January 07, 2023
KARACHI: Surge in the prices of chicken, rice, and wheat flour pushed weekly inflation up 1.09% during the seven-day period that ended January 5 (Thursday).
Annualised inflation hiked by 30.60%, increasing the worries of low and middle-income groups, who might soon lose their spending capacity for even essential commodities, the data released by the Pakistan Bureau of Statistics (PBS) on Friday showed.
The PBS data attributed the WoW increase in sensitive price indicator (SPI) to the rise in the prices of chicken (16.09 %), broken rice basmati (5.16%), wheat flour (4.87%), rice irri-6/9 (3.45%), bananas (2.97%), onions (2.65%), bread (1.24%), salt powdered (1.07%) and pulse moong (1.02%).
On the other hand, the decrease was observed in the prices of potatoes (4.61%), eggs (1.31%), tomatoes (1.17%), LPG (0.85%), vegetable ghee 2.5kg (0.71%), cooking oil 5 litre (0.32%), sugar (0.24%), vegetable ghee 1kg (0.11%) and pulse masoor (0.05%).
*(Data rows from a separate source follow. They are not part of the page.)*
Lemma char_action_compiled c i s modified vkp :
  Py.getitem s i = Some c -> compiled_ok (char_action c modified vkp) = true.
Proof.
  intros Hc. assert (Hl : Py.len c = 1%nat).
  { unfold Py.getitem in Hc. destruct (String.get i s); by simplify_eq. }
  unfold char_action.
  destruct (String.eqb c "~" || String.eqb c (one_char "010")); [done|].
  destruct modified; [simpl; by rewrite Hl|].
  destruct (if negb vkp then ascii_vk !! c else None) as [vk|] eqn:E.
  - destruct vkp; [done|]. simpl in E. apply compiled_ok_vk; [|done].
    apply (ascii_vk_range _ _ E).
  - simpl. by rewrite Hl.
Qed.

Lemma parse_keys_while_compiled fuel string ws wt wn vkp keys mods esc index
    ks mods' :
  Forall (fun k => compiled_ok k = true) keys -> Forall code_ok mods ->
  parse_keys_while fuel string ws wt wn vkp keys mods esc index
  = Ok (ks, mods') ->
  Forall (fun k => compiled_ok k = true) ks /\ Forall code_ok mods'.
Proof.
  revert string ws wt wn vkp keys mods esc index ks mods'.
  induction fuel as [|fuel IH]; intros string ws wt wn vkp keys mods esc
    index ks mods' Hkeys Hmods H; [discriminate H|].
  assert (Hrec : forall s v sub,
    fst <$> parse_keys_while fuel s false false false v [] [] false 0%nat
    = Ok sub -> Forall (fun k => compiled_ok k = true) sub).
  { intros s v sub Hs.
    destruct (parse_keys_while fuel s false false false v [] [] false 0)
      as [[sub' m']| |] eqn:E; [|discriminate Hs..].
    injection Hs as <-. by apply IH in E as [E _]. }
  apply parse_keys_while_step in H
    as [(_ & -> & ->)
       |[(c & m & _ & Hm & H)
        |[(end_pos & sub & mods1 & _ & _ & Hsub & H)
         |[(end_pos & cur & esc1 & _ & _ & Hcur & H)
          |[(c & _ & _ & _ & H)|(c & Hc & _ & _ & H)]]]]].
  - split; [|constructor]. apply Forall_app. split; [done|].
    by apply release_all_compiled.
  - pose proof (MODIFIERS_range _ _ Hm) as Hr. simpl in Hr.
    apply IH in H; [done| |].
    + apply Forall_app. split; [done|]. constructor; [|constructor].
      by apply compiled_ok_vk.
    + apply Forall_app. split; [done|]. constructor; [exact Hr|constructor].
  - apply IH in Hsub as [Hsub Hm1]; [|constructor|done].
    apply IH in H; [done| |constructor].
    apply Forall_app. split; [by apply Forall_app|].
    apply release_all_compiled. by destruct mods.
  - apply (parse_braces_compiled _ _ _ _ _ _ Hrec) in Hcur.
    apply IH in H; [done| |constructor].
    apply Forall_app. split; [by apply Forall_app|].
    by apply release_all_compiled.
  - by apply IH in H.
  - apply IH in H; [done| |constructor].
    apply Forall_app. split; [|by apply release_all_compiled].
    apply Forall_app. split; [done|]. constructor; [|constructor].
    by eapply char_action_compiled.
Qed.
Commenting on the weekly data, Ismail Iqbal Securities analyst, Fahad Rauf, said SPI increased mainly due to an increase in chicken and wheat prices.
Chicken price has been increasing due to a shortage of soybean feed, whereas the price of wheat was on the higher side because of the support price disparity between Sindh and Punjab, which also resulted in a shortage of grain at wheat flour mills.
“We estimate January 2023 CPI (consumer price index) at 27% vs 24.5% in December 2022. We have assumed a further Rs100/kg increase in chicken prices,” Rauf noted.
The price of a 20kg wheat flour bag has been on an upwards trajectory since the week-ended November 24, 2022 when it was Rs1,509.83/bag. In the weeks since then 20kg wheat flour price has jumped up by Rs187.79/20kg bag on average to stand at Rs1,697.62/bag.
During the same week last year, the price was Rs1,167.96/20kg bag as per the PBS data. This shows that the average price of a wheat flour bag weighing 20kg has increased by Rs529.66 for consumers.
However, on a year-on-year basis, this shows a 45.35% hike in the price of the essential commodity.
The PBS data attributes different weightages to the commodities in the SPI basket.
For the group with the lowest spending capacity, wheat flour holds a weightage of 6.1372%, whereas for the combined group the weightage stands at 3.9725%.
Other commodities with the highest weights for the lowest quintile include milk (17.5449%), electricity (8.3627%), sugar (5.1148%), firewood (5.0183%), long cloth (4.2221%), and vegetable ghee (3.2833%).
Among these, prices of milk and firewood increased; sugar and vegetable ghee declined, whereas the price of electricity and long cloth remained the same.
For the groups spending up to Rs17,732; Rs17,733-22,888; Rs22,889-29,517; Rs29,518-44,175; and above Rs44,175; YoY SPI increased 29.60, 30.06, 31.88, 32.92, and 30.59%, respectively.
The SPI was recorded at 219.56 points against 217.20 points registered last week and 168.12 points recorded during the week ended January 1, 2022.